───── EXERCISE DATA

(** One column of an insertion. *)
Lemma insert_column_spec sheet r cv c : cover_wf cv → rect_ok r →
  ∃ cv' set, IntervalSet.insert (r0 r) (r1 r) (column cv sheet c) = Ok set ∧
    cv' = <[(sheet, c) := set]> cv ∧ cover_wf cv' ∧
    ∀ sh row col, covered cv' sh row col ↔
      covered cv sh row col ∨ (sh = sheet ∧ col = c ∧ (r0 r ≤ row ≤ r1 r)%Z).
Proof.
  intros Hw Hr. unfold rect_ok in Hr.
  destruct (insert_canon_spec (r0 r) (r1 r) (column cv sheet c)) as (set & Hrun & Hc & Hcov);
    [by apply column_canon|lia|lia|].
  exists (<[(sheet, c) := set]> cv), set. split_and!; [done|done| |].
  - apply map_Forall_insert_2; [|done]. split; [done|]. apply (covers_nonempty _ (r0 r)), Hcov. right. lia.
  - intros sh row col. unfold covered, column in *. destruct (decide ((sh, col) = (sheet, c))) as [[= -> ->]|Hne].
    + rewrite lookup_insert_eq. simpl. rewrite Hcov. tauto.
    + rewrite lookup_insert_ne by congruence. split; [by left|]. intros [?|(-> & -> & _)]; done.
Qed.

Lemma fold_insert sheet r cols cv : cover_wf cv → rect_ok r →
  ∃ cv', fold_columns (insert_column sheet r) cols cv = Ok cv' ∧ cover_wf cv' ∧
    ∀ sh row col, covered cv' sh row col ↔
      covered cv sh row col ∨ (sh = sheet ∧ col ∈ cols ∧ (r0 r ≤ row ≤ r1 r)%Z).
Proof.
  intros Hw Hr. revert cv Hw. induction cols as [|c cols IH]; intros cv Hw; cbn [fold_columns].
  - exists cv. split_and!; [done|done|]. intros sh row col. rewrite elem_of_nil. tauto.
  - destruct (insert_column_spec sheet r cv c Hw Hr) as (cv' & set & Hrun & -> & Hw' & Hcov).
    assert (insert_column sheet r cv c = Ok (<[(sheet, c) := set]> cv)) as ->.
    { unfold insert_column. fold (column cv sheet c). by rewrite Hrun. }
    cbn [mbind result_bind]. destruct (IH _ Hw') as (cv2 & -> & Hw2 & Hcov2). exists cv2.
    split_and!; [done|done|]. intros sh row col. rewrite Hcov2, Hcov, elem_of_cons. tauto.
Qed.

(** [insert_rect] terminates, keeps the cover well-formed and adds exactly the
    cells of the rectangle. *)
Lemma cover_insert_rect sheet r cv : cover_wf cv → rect_ok r →
  ∃ cv', insert_rect sheet r cv = Ok cv' ∧ cover_wf cv' ∧
    ∀ sh row col, contains cv' sh row col = true ↔
      contains cv sh row col = true ∨ (sh = sheet ∧ in_rect r row col).
Proof.
  intros Hw Hr. destruct (fold_insert sheet r (columns r) cv Hw Hr) as (cv' & Hrun & Hw' & Hcov).
  exists cv'. split_and!; [done|done|]. intros sh row col.
  rewrite !cover_contains, Hcov, elem_of_columns, in_rect_spec by done. tauto.
Qed.

Lemma remove_column_spec sheet r cv c : cover_wf cv → rect_ok r →
  cover_wf (remove_column sheet r cv c) ∧
  ∀ sh row col, covered (remove_column sheet r cv c) sh row col ↔
    covered cv sh row col ∧ ¬ (sh = sheet ∧ col = c ∧ (r0 r ≤ row ≤ r1 r)%Z).
Proof.
  intros Hw Hr. unfold rect_ok in Hr. pose proof (column_canon cv sheet c Hw) as Hc.
  destruct (remove_canon_spec (r0 r) (r1 r) (column cv sheet c) Hc) as [Hc' Hcov]; [lia|lia|].
  unfold remove_column. destruct (cv !! (sheet, c)) as [s|] eqn:E.
  - assert (Hs : column cv sheet c = s) by (unfold column; by rewrite E). rewrite Hs in *.
    assert (Hcase : ∀ cv', (∀ sh col, column cv' sh col =
        if decide ((sh, col) = (sheet, c)) then IntervalSet.remove (r0 r) (r1 r) s else column cv sh col) →
      ∀ sh row col, covered cv' sh row col ↔
        covered cv sh row col ∧ ¬ (sh = sheet ∧ col = c ∧ (r0 r ≤ row ≤ r1 r)%Z)).
    { intros cv' Hcv' sh row col. unfold covered. rewrite Hcv'. destruct (decide ((sh, col) = (sheet, c))) as [[= -> ->]|Hne].
      - rewrite Hcov, Hs. tauto.
      - split; [|tauto]. intros ?. split; [done|]. intros (-> & -> & _). done. }
    unfold IntervalSet.is_empty. destruct (bool_decide (IntervalSet.remove (r0 r) (r1 r) s = [])) eqn:Ee.
    + apply bool_decide_eq_true in Ee. split; [by apply map_Forall_delete|]. apply Hcase.
      intros sh col. unfold column. destruct (decide _) as [[= -> ->]|]; [by rewrite lookup_delete_eq, Ee|].
      by rewrite lookup_delete_ne.
    + apply bool_decide_eq_false in Ee. split; [by apply map_Forall_insert_2|]. apply Hcase.
      intros sh col. unfold column. destruct (decide _) as [[= -> ->]|]; [by rewrite lookup_insert_eq|].
      by rewrite lookup_insert_ne.
  - split; [done|]. intros sh row col. split; [|tauto]. intros Hcv. split; [done|].
    intros (-> & -> & _). unfold covered, column in Hcv. rewrite E in Hcv. by apply covers_nil in Hcv.
Qed.

(** [remove_rect] keeps the cover well-formed and takes exactly the cells of the
    rectangle away. *)
Lemma cover_remove_rect sheet r cv : cover_wf cv → rect_ok r →
  cover_wf (remove_rect sheet r cv) ∧
  ∀ sh row col, contains (remove_rect sheet r cv) sh row col = true ↔
    contains cv sh row col = true ∧ ¬ (sh = sheet ∧ in_rect r row col).
Proof.
  intros Hw Hr. unfold remove_rect.
  enough (∀ cols cv, cover_wf cv → cover_wf (fold_left (remove_column sheet r) cols cv) ∧
    ∀ sh row col, covered (fold_left (remove_column sheet r) cols cv) sh row col ↔
      covered cv sh row col ∧ ¬ (sh = sheet ∧ col ∈ cols ∧ (r0 r ≤ row ≤ r1 r)%Z)) as E.
  { destruct (E (columns r) cv Hw) as [Hw' Hcov]. split; [done|]. intros sh row col.
    rewrite !cover_contains, Hcov, elem_of_columns, in_rect_spec by done. tauto. }
  clear cv Hw. induction cols as [|c cols IH]; intros cv Hw; cbn [fold_left].
  - split; [done|]. intros sh row col. rewrite elem_of_nil. tauto.
  - destruct (remove_column_spec sheet r cv c Hw Hr) as [Hw' Hcov]. destruct (IH _ Hw') as [Hw2 Hcov2].
    split; [done|]. intros sh row col. rewrite Hcov2, Hcov, elem_of_cons. tauto.
Qed.

(** ** Fresh cells *)

(** The cells of the rectangles reported as fresh. *)
Definition fresh_cell (fresh : list (Z * Rect)) (sheet r c : Z) : Prop :=
  ∃ q, (sheet, q) ∈ fresh ∧ in_rect q r c.

Lemma fresh_cell_app f1 f2 sheet r c :
  fresh_cell (f1 ++ f2) sheet r c ↔ fresh_cell f1 sheet r c ∨ fresh_cell f2 sheet r c.
Proof. unfold fresh_cell. setoid_rewrite elem_of_app. naive_solver. Qed.

Lemma fresh_cell_column miss sheet c sh row col :
  fresh_cell ((λ '(a, b), (sheet, rect_new a c b c)) <$> miss) sh row col ↔
  sh = sheet ∧ col = c ∧ covers miss row.
Proof.
  unfold fresh_cell, covers. setoid_rewrite list_elem_of_fmap. split.
  - intros (q & ([a b] & [= -> ->] & Hin) & Hr). apply in_rect_spec in Hr. simpl in Hr.
    split_and!; [done|lia|]. exists (a, b). split; [done|simpl; lia].
  - intros (-> & -> & ([a b] & Hin & Hr)). exists (rect_new a c b c). split; [by exists (a, b)|].
    apply in_rect_spec. simpl in *. lia.
Qed.

Lemma fold_fresh sheet r cols cv fresh : NoDup cols → cover_wf cv → rect_ok r →
  ∃ cv' new, fold_columns (insert_column_fresh sheet r) cols (cv, fresh) = Ok (cv', fresh ++ new) ∧
    fold_columns (insert_column sheet r) cols cv = Ok cv' ∧
    ∀ sh row col, fresh_cell new sh row col ↔
      sh = sheet ∧ col ∈ cols ∧ (r0 r ≤ row ≤ r1 r)%Z ∧ ¬ covered cv sh row col.
Proof.
  intros Hnd Hw Hr. revert cv fresh Hw Hnd. induction cols as [|c cols IH]; intros cv fresh Hw Hnd; cbn [fold_columns].
  - exists cv, []. rewrite app_nil_r. split_and!; [done|done|]. intros sh row col.
    split; [by intros (q & ?%elem_of_nil & _)|by intros (_ & ?%elem_of_nil & _)].
  - apply NoDup_cons in Hnd as [Hc Hnd].
    destruct (insert_column_spec sheet r cv c Hw Hr) as (cv' & set & Hrun & -> & Hw' & Hcov).
    pose proof (column_canon cv sheet c Hw) as Hcan. unfold rect_ok in Hr.
    destruct (missing_canon_spec (r0 r) (r1 r) _ Hcan) as [_ Hmiss]; [lia|lia|].
    set (miss := IntervalSet.missing (column cv sheet c) (r0 r) (r1 r)) in *.
    assert (insert_column sheet r cv c = Ok (<[(sheet, c) := set]> cv)) as ->.
    { unfold insert_column. fold (column cv sheet c). by rewrite Hrun. }
    assert (insert_column_fresh sheet r (cv, fresh) c =
      Ok (<[(sheet, c) := set]> cv, fresh ++ ((λ '(a, b), (sheet, rect_new a c b c)) <$> miss))) as ->.
    { unfold insert_column_fresh. fold (column cv sheet c). by rewrite Hrun. }
    cbn [mbind result_bind].
    destruct (IH _ (fresh ++ ((λ '(a, b), (sheet, rect_new a c b c)) <$> miss)) Hw' Hnd) as (cv2 & new & -> & -> & Hnew).
    eexists _, (((λ '(a, b), (sheet, rect_new a c b c)) <$> miss) ++ new). rewrite app_assoc.
    split_and!; [done|done|]. intros sh row col.
    rewrite fresh_cell_app, fresh_cell_column, Hnew, Hmiss, Hcov, elem_of_cons. split.
    + intros [(-> & -> & ? & ?)|(-> & ? & ? & ?)]; [by auto|].
      split; [done|split; [by right|split; [lia|tauto]]].
    + intros (-> & [->|?] & ? & Hn); [left; by auto|right].
      split; [done|split; [done|split; [lia|]]]. intros [?|(_ & -> & _)]; done.
Qed.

──────────

■ **EXERCISE DETAILS**:
After counting the lines above that include the word "pose", give only the number.

■ **YOUR SOLUTION**:
2